将制得的多糖样品上DEAE-纤维素柱。洗脱程序如下:首先用400ml pH6.0的磷酸盐缓冲液洗脱;再进行梯度洗脱,梯度混合器的混合池中为400ml pH 6.0的磷酸盐缓冲液,贮存池中为等体积含1mol/L NaCl的磷酸盐缓冲液;最后用1mol/L NaCl溶液进行洗脱。洗脱流速2ml/min,每10ml(5min)收集一管。用蒽酮-硫酸比色法隔管测定其中的多糖含量,再通过糖醛酸的含量较正为中性糖含量,以吸光度A为纵坐标,管号为横坐标,作出决明子多糖的洗脱曲线图(见图2)。分析洗脱曲线可知,决明子多糖提取物绝大多数为中性多糖(管号:14-32),其余为酸性多糖(管号:56-104)。通过转换后的结果可以发现,提取得到的决明子多糖绝大多数为中性糖(14~32管)其吸光度值较大,而少部分为酸性多糖(56~104),其吸光度值较小。
实施例2
本实施例所述的决明子多糖类物质的提取方法,基本与实施例1相同,但得到粗多糖后先进行除蛋白操作再进行脱色操作,具体如下:
(1)原料预处理:将决明子80℃烘干,并于150℃下烘烤8min,以增加其多糖含量,粉碎,得决明子粉末;
(2)除脂:用体积比2∶1的乙醇和乙醚混合溶剂浸泡决明子粉末24h,脱脂,回收溶剂,残渣风干;
(3)脉冲超声处理:按固液的质量比1∶40将残渣溶解于水中,得到浆液,将超声探头插入浆液的固定深度,以20kHz、1300W,脉冲工作时间4s、间歇时间2s、25℃处理40min;
(4)复合酶酶解及热水浸提:调节处理后的浆液pH值为6.0,加入浆液质量的1.5%的复合酶制剂,于35℃下反应1.5h,充分酶解后迅速升温至90℃,使复合酶制剂钝化,并保温浸提0.8h,离心收集上清液;离心后残渣以相同条件再浸提一次,合并上清液;该复合酶制剂由质量比为4∶2的纤维素酶和果胶酶制成;
(5)纳滤浓缩、醇沉、洗涤、干燥:将合并后的上清液纳滤浓缩,然后加入其体积3.5倍的无水乙醇使多糖沉淀下来,沉淀依次经丙酮、乙醚洗涤后,50℃下真空干燥得决明子粗多糖;
(6)将粗多糖配制成质量百分比为8wt%的水溶液,加入加入水溶液体积的30%的浓度为8wt%的三氯乙酸溶液,搅拌均匀,室温静置25min,使蛋白质变性后4000r/min离心10min,取上清,用氨水调节pH值至7.8-8.2,加入H2O2进行氧化脱色(37℃下保温12h);
(7)纳滤除去溶液中的有机溶剂与小分子杂质并浓缩,加无水乙醇并离心收集沉淀,经丙酮、乙醚洗涤后,真空干燥即得目的多糖(决明子多糖)。

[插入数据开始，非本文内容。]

(* ===== verification/EventExtract.v ===== *)
(** * Extracting the dispatch queue of an event (events/plugin-event-system.js)

    From a native event and the wrapper of the root listener that received it to the record
    of its dispatch: the target (events/get-event-target.js), the React name of the event,
    a listener record for every listener along the dispatch path, and the queue entry with
    the listeners in the order in which a phase runs them. A record and its private payload
    are one value; a listener record is known by its number, since the code compares such
    records by identity. Constant fields and fields that repeat another are left out. *)
From S2P Require Import Prelude JsValue DomHost DomTree DomPayload DomCommit RootMarkers ComponentTree TreeTargets Events ListenerRegistry.

(** ** React names *)

Definition simpleEventPluginEvents : list string :=
  ["abort"; "auxClick"; "beforeToggle"; "cancel"; "canPlay"; "canPlayThrough"; "click"; "close";
   "contextMenu"; "copy"; "cut"; "drag"; "dragEnd"; "dragEnter"; "dragExit"; "dragLeave"; "dragOver";
   "dragStart"; "drop"; "durationChange"; "emptied"; "encrypted"; "ended"; "error";
   "gotPointerCapture"; "input"; "invalid"; "keyDown"; "keyPress"; "keyUp"; "load"; "loadedData";
   "loadedMetadata"; "loadStart"; "lostPointerCapture"; "mouseDown"; "mouseMove"; "mouseOut";
   "mouseOver"; "mouseUp"; "paste"; "pause"; "play"; "playing"; "pointerCancel"; "pointerDown";
   "pointerMove"; "pointerOut"; "pointerOver"; "pointerUp"; "progress"; "rateChange"; "reset";
   "resize"; "seeked"; "seeking"; "stalled"; "submit"; "suspend"; "timeUpdate"; "touchCancel";
   "touchEnd"; "touchMove"; "touchStart"; "volumeChange"; "scroll"; "scrollEnd"; "toggle";
   "waiting"; "wheel"].

(** [eventName[0].toUpperCase() + eventName.slice(1)] *)
Definition capitalize (s : string) : string :=
  match s with String c s => toUpperCase (String c EmptyString) +:+ s | EmptyString => "" end.

(** The later assignments of the code come first. *)
Definition simpleEventReactNames : list (string * string) :=
  [("animationend", "onAnimationEnd"); ("animationiteration", "onAnimationIteration");
   ("animationstart", "onAnimationStart"); ("dblclick", "onDoubleClick"); ("focusin", "onFocus");
   ("focusout", "onBlur"); ("transitioncancel", "onTransitionCancel");
   ("transitionend", "onTransitionEnd"); ("transitionrun", "onTransitionRun");
   ("transitionstart", "onTransitionStart")]
  ++ map (fun eventName => (toLowerCase eventName, "on" +:+ capitalize eventName)) simpleEventPluginEvents.

Definition getSimpleEventReactName (domEventName : string) : option string :=
  snd <$> List.find (fun p => String.eqb (fst p) domEventName) simpleEventReactNames.

Definition getSimpleEventRegistrationName (domEventName : string) (eventSystemFlags : N) : option string :=
  reactName ← getSimpleEventReactName domEventName;
  Some (if isCapturePhase eventSystemFlags then reactName +:+ "Capture" else reactName).
(* ===== verification/EventDispatchSpec.v ===== *)
(** * Theorems on the dispatch of events

    The loop over the listeners is the dispatch of the DOM standard; an exception of a
    listener changes nothing but its report; the counts and the current targets of a
    dispatch. *)
From S2P Require Import Prelude JsValue DomHost DomTree Events ListenerRegistry ComponentTree TreeTargets EventExtract EventDispatch.

Section DispatchSpec.
Context {Node : Type} `{!EqDecision Node} `{!Countable Node} {User : Type}.
Context (nativePreventDefault nativeStopPropagation : nativeEvent Node -> effect (nativeEvent Node) unit).
Context (listenerCode : ref -> program (Node := Node) (User := User)).
Abbreviation state := (runState (Node := Node) (User := User)).
Abbreviation listener := (dispatchListener Node).
Abbreviation invoke := (invokeDispatchListenerRecordForCanary nativePreventDefault nativeStopPropagation listenerCode).
Abbreviation loop := (listenerLoop nativePreventDefault nativeStopPropagation listenerCode).
Abbreviation runIt := (run nativePreventDefault nativeStopPropagation).
Implicit Types (s : state) (r : listener) (o : canaryOptions) (c : canaryEvent (Node := Node)).

(** ** What a listener's program leaves alone *)

(** The fields of the propagation state that only the dispatch itself changes. *)
Definition fixedPropagation (p p' : propagationState (Node := Node)) : Prop :=
  ps_currentDispatchListenerRecord p' = ps_currentDispatchListenerRecord p
  /\ ps_enableNativeStop p' = ps_enableNativeStop p /\ ps_enableStop p' = ps_enableStop p
  /\ ps_nativeImmediatePropagationStopped p' = ps_nativeImmediatePropagationStopped p
  /\ ps_nativeEvent p' = ps_nativeEvent p
  /\ ps_nativeStopImmediateSource p' = ps_nativeStopImmediateSource p
  /\ (ps_propagationStopped p = true -> ps_propagationStopped p' = true)
  /\ (ps_stopPropagationCallCount p <= ps_stopPropagationCallCount p')%Z.
Lemma stop_follows c e s x : ce_hasContext c = true -> follows e s x ->
  let '(r, s') := callStopPropagation nativeStopPropagation c s in
  exists x', stopPropagation nativeStopPropagation o e x = (r, x') /\ follows e s' x'
  /\ forall b, basedOn b s -> basedOn b s'.
Proof.
  intros Hc F. unfold callStopPropagation, stopPropagation, contextPropagation. rewrite Hc.
  pose proof (fw_propagation _ _ _ F) as Hp.
  destruct (rs_propagation s) as [p|] eqn:Ep; simpl.
  2: { destruct Hp as [Hd _]. unfold withDiagnostics in Hd. apply orb_false_iff in Hd as [-> _]. by exists x. }
  destruct Hp as [Hd P]. rewrite (pf_stop _ _ _ P).
  destruct (enablePropagationStopDiagnostics o) eqn:Es; [|by exists x].
  unfold routeCanaryStopPropagationToNativeEvent. rewrite (pf_event _ _ _ P).
  set (s1 := setPropagation (Some (markStopped p)) s). set (x1 := withFlags true (fl_immediate x) (fl_prevented x) x).
  assert (F1 : follows e s1 x1).
  { destruct F as [G1 G2 G3 _ G5]. unfold s1, x1. split; try done; simpl.
    - split; [done|]. destruct P. by split.
    - destruct (rs_default s); [|done]. destruct G5 as [? []]. by split. }
  pose proof (route_passOn e ne_hasStopPropagation nativeStopPropagation setCancelBubble s1 x1 (fw_events _ _ _ F1)) as Hr.
  destruct (routeToNativeEvent _ _ _ _ _) as [r ev]. rewrite Hr.
  pose proof (follows_events e s1 x1 ev F1) as F2. unfold basedOn. rewrite Ep.
  destruct r as [[]|err]; simpl; eexists; (split; [done|]).
  2: { split; [exact F2|done]. }
  split; [|done]. destruct F2 as [G1 G2 G3 [? []] G5]. by split.
Qed.

Lemma prevent_follows c e s x : ce_hasContext c = true -> follows e s x ->
  let '(r, s') := callPreventDefault nativePreventDefault c s in
  exists x', preventDefault nativePreventDefault o e x = (r, x') /\ follows e s' x'
  /\ forall b, basedOn b s -> basedOn b s'.
Proof.
  intros Hc F. unfold callPreventDefault, preventDefault, contextDefault. rewrite Hc.
  pose proof (fw_default _ _ _ F) as Hq. destruct (rs_default s) as [q|] eqn:Eq; simpl.
  2: { rewrite Hq. by exists x. }
  destruct Hq as [Hd Q]. rewrite Hd. unfold routeCanaryPreventDefaultToNativeEvent. rewrite (df_event _ _ _ Q).
  set (s1 := setDefault (Some (markPrevented q)) s). set (x1 := withFlags (fl_stopped x) (fl_immediate x) true x).
  assert (F1 : follows e s1 x1).
  { destruct F as [G1 G2 G3 G4 _]. unfold s1, x1. split; try done; simpl.
    - destruct (rs_propagation s); [|done]. destruct G4 as [? []]. by split.
    - split; [done|]. destruct Q. by split. }
  pose proof (route_passOn e ne_hasPreventDefault nativePreventDefault setReturnValue s1 x1 (fw_events _ _ _ F1)) as Hr.
  destruct (routeToNativeEvent _ _ _ _ _) as [r ev]. rewrite Hr.
  pose proof (follows_events e s1 x1 ev F1) as F2.
  destruct r as [[]|err]; simpl; eexists; (split; [done|]).
  2: { split; [exact F2|done]. }
  split; [|done]. destruct F2 as [G1 G2 G3 G4 [? []]]. by split.
Qed.

(** ** The program of a listener *)

Lemma own_follows e s x (f : gmap N (nativeEvent Node) * User) : follows e s x ->
  follows e (setOwn f s) (mkFlow (fst f) (snd f) (fl_event x) (fl_stopped x) (fl_immediate x) (fl_prevented x)).
Proof.
  intros [F1 F2 F3 F4 F5]. split; try done; simpl.
  - destruct (rs_propagation s); [|done]. destruct F4 as [? []]. by split.
  - destruct (rs_default s); [|done]. destruct F5 as [? []]. by split.
Qed.

(** The event object of an entry that starts with [first]. *)
Definition eventOf (d : dispatchRecord Node) (first : listener) : canaryEvent (Node := Node) :=
  mkCanaryEvent (dl_nativeEventType first) (dl_inCapturePhase first) (dl_registrationName first)
    (dl_nativeEventTarget first) (dr_targetInst d) None true.

Lemma view_follows d e first r base s x : follows e s x -> basedOn base s ->
  ct_currentTarget (rs_current s) = Some (dl_currentTarget r) ->
  eventNow (eventOf d first) s = viewOf o d e first r base x.
Proof.
  intros F Hb Hc. unfold eventNow, viewOf, contextPropagation, contextDefault. simpl. rewrite Hc.
  pose proof (fw_propagation _ _ _ F) as Hp. pose proof (fw_default _ _ _ F) as Hq. unfold basedOn in Hb.
  rewrite (fw_events _ _ _ F).
  assert (H1 : dp_defaultPrevented <$> rs_default s = if enableDefaultPreventedDiagnostics o then Some (fl_prevented x) else None).
  { destruct (rs_default s) as [q|]; [|by rewrite Hq]. destruct Hq as [-> Q]. simpl. by rewrite (df_prevented _ _ _ Q). }
  rewrite H1. destruct (rs_propagation s) as [p|]; simpl.
  - destruct Hp as [_ P]. rewrite (pf_stop _ _ _ P), (pf_native _ _ _ P) in *.
    destruct (enablePropagationStopDiagnostics o), (enableNativeStopImmediatePropagationDiagnostics o); simpl;
      unfold isNativeImmediatePropagationStopped; rewrite ?(pf_stopped _ _ _ P), ?(pf_event _ _ _ P), ?(pf_immediate _ _ _ P), ?immediate_stops;
      rewrite ?Hb by done; done.
  - destruct Hp as [Hd _]. unfold withDiagnostics in Hd. by apply orb_false_iff in Hd as [-> ->].
Qed.

Lemma current_stop c s : rs_current (snd (callStopPropagation nativeStopPropagation c s)) = rs_current s.
Proof. apply callStop_leaves. Qed.
Lemma current_prevent c s : rs_current (snd (callPreventDefault nativePreventDefault c s)) = rs_current s.
Proof. apply callPrevent_leaves. Qed.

按实施例1所述方法分离鉴定决明子多糖的组分及含量,结果基本相同,数据省略。
实施例3
本实施例所述的决明子多糖类物质的提取方法,具体如下:
(1)原料预处理:将决明子65℃烘干,并于120℃下烘烤20min,以增加其多糖含量,粉碎,得决明子粉末;
(2)除脂:用体积比2∶1的乙醇和乙醚混合溶剂浸泡决明子粉末24h,脱脂,回收溶剂,残渣风干;
(3)脉冲超声处理:按固液的质量比1∶40将残渣溶解于水中,得到浆液,将超声探头插入浆液的固定深度,以20kHz、1300W,脉冲工作时间4s、间歇时间2s、25℃处理25min;
(4)复合酶酶解及热水浸提:调节处理后的浆液pH值为6.0,加入浆液质量的1%复合酶制剂,于40℃下反应2h,充分酶解后迅速升温至704℃,使复合酶制剂钝化,并保温浸提1.5,离心收集上清液;离心后的残渣以相同条件再浸提一次,合并上清液;该复合酶制剂由质量比为2∶2的纤维素酶和果胶酶制成;
(5)纳滤浓缩、醇沉、洗涤、干燥:将合并后的上清液纳滤浓缩,然后加入其体积3.5倍的无水乙醇使多糖沉淀下来,沉淀依次经丙酮、乙醚洗涤后,60℃下真空干燥得决明子粗多糖;
(6)脱色和脱蛋白:将粗多糖配制成浓度为10wt%水溶液,用氨水调节pH值至7.8,加入H2O2进行氧化脱色,纳滤除去H2O2并浓缩至一半体积,脱色后的多糖溶液中加入其体积的15%的、浓度为8wt%的三氯乙酸溶液使蛋白质变性,离心,取上清;
(7)纳滤除去溶液中的有机溶剂与小分子杂质并浓缩,加无水乙醇并离心收集沉淀,经丙酮、乙醚洗涤后,真空干燥即得目的多糖(决明子多糖)。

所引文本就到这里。